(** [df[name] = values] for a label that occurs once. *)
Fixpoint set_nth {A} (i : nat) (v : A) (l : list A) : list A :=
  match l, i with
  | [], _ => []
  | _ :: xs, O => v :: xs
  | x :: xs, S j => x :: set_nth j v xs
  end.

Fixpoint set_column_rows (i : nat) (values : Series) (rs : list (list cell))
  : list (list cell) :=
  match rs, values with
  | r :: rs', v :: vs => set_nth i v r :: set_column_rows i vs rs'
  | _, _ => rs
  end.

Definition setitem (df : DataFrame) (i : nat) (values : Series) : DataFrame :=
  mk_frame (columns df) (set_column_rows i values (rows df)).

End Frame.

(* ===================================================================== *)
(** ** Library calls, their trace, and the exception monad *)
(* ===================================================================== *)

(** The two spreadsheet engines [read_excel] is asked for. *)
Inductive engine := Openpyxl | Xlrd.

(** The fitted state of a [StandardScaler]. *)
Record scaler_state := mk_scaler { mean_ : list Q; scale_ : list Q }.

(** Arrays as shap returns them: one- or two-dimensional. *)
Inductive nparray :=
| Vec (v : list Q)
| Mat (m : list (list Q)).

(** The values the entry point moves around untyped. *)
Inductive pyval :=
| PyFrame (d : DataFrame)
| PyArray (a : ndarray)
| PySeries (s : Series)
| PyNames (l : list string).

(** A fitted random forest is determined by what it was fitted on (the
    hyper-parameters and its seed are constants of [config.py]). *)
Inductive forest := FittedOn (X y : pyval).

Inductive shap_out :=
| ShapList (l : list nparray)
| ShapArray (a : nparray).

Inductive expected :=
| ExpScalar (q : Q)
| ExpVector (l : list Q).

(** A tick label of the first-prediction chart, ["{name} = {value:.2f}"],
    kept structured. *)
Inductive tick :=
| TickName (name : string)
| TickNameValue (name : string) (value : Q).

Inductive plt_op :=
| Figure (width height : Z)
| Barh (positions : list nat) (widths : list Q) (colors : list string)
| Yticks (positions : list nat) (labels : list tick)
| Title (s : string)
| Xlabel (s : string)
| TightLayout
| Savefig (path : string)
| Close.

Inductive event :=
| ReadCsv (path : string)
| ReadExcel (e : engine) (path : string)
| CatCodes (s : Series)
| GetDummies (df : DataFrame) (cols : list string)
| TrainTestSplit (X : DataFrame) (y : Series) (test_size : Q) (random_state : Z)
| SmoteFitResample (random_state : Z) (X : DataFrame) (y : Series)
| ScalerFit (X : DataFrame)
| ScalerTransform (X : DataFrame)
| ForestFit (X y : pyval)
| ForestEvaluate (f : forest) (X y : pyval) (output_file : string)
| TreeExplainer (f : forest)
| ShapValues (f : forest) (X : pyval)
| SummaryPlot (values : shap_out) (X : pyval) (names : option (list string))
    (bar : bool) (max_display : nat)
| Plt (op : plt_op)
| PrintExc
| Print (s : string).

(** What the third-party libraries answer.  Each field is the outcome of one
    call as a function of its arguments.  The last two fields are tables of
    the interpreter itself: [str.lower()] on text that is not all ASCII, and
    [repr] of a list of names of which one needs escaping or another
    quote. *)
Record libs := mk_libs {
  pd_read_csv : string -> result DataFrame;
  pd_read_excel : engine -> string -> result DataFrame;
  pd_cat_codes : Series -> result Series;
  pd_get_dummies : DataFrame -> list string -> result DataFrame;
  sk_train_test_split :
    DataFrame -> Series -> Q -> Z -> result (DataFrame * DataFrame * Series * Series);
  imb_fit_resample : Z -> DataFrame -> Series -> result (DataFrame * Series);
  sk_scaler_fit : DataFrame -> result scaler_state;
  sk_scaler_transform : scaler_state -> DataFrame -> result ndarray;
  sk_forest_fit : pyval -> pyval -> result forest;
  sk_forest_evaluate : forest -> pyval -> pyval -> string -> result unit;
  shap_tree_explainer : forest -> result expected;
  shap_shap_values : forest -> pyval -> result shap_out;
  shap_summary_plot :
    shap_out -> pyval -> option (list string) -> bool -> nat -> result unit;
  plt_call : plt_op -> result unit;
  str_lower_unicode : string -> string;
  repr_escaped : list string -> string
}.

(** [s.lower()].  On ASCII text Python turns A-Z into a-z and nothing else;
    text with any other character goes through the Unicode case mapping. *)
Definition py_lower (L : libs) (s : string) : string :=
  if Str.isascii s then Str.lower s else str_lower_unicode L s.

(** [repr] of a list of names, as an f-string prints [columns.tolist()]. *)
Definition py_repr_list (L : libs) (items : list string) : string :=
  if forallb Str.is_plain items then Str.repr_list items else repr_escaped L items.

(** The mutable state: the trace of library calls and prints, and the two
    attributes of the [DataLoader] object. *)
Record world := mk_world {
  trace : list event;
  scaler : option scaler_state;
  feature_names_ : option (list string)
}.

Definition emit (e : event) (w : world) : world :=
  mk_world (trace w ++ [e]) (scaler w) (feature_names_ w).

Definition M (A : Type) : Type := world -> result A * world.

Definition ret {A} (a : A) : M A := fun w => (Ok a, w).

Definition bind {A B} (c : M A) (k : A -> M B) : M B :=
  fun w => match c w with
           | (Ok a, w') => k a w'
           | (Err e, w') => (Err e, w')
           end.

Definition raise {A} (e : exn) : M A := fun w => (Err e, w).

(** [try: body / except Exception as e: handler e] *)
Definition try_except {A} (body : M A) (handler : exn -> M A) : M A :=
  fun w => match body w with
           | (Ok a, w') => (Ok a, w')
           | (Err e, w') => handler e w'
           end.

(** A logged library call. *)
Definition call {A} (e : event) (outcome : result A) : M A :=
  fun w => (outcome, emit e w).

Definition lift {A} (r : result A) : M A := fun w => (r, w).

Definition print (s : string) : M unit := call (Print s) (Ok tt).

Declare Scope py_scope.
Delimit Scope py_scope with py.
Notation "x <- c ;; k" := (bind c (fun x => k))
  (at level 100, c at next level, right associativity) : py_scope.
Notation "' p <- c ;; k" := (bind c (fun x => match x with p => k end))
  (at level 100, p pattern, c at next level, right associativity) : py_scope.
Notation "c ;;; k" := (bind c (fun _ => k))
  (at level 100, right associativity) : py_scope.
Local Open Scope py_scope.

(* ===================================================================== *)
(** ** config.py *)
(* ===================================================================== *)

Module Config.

§ Instructions to follow
Look through the records for the word "trace". Every line that has it should be copied.

§ Solution
(** ** Library calls, their trace, and the exception monad *)
(** The mutable state: the trace of library calls and prints, and the two
  trace : list event;
  mk_world (trace w ++ [e]) (scaler w) (feature_names_ w).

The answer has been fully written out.